* _Data records_:
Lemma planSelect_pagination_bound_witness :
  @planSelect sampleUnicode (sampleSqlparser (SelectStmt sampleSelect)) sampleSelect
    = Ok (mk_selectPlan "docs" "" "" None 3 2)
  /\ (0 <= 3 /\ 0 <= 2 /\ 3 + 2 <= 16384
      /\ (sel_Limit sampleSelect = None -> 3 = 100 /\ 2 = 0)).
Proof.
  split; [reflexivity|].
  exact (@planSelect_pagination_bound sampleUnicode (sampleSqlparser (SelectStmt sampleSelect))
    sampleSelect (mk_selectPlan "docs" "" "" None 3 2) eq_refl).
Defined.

* _Task objective_: Tally the lines in the entries above that hold the word "SelectStmt". Reply with nothing but that count.

* _Task result_: 2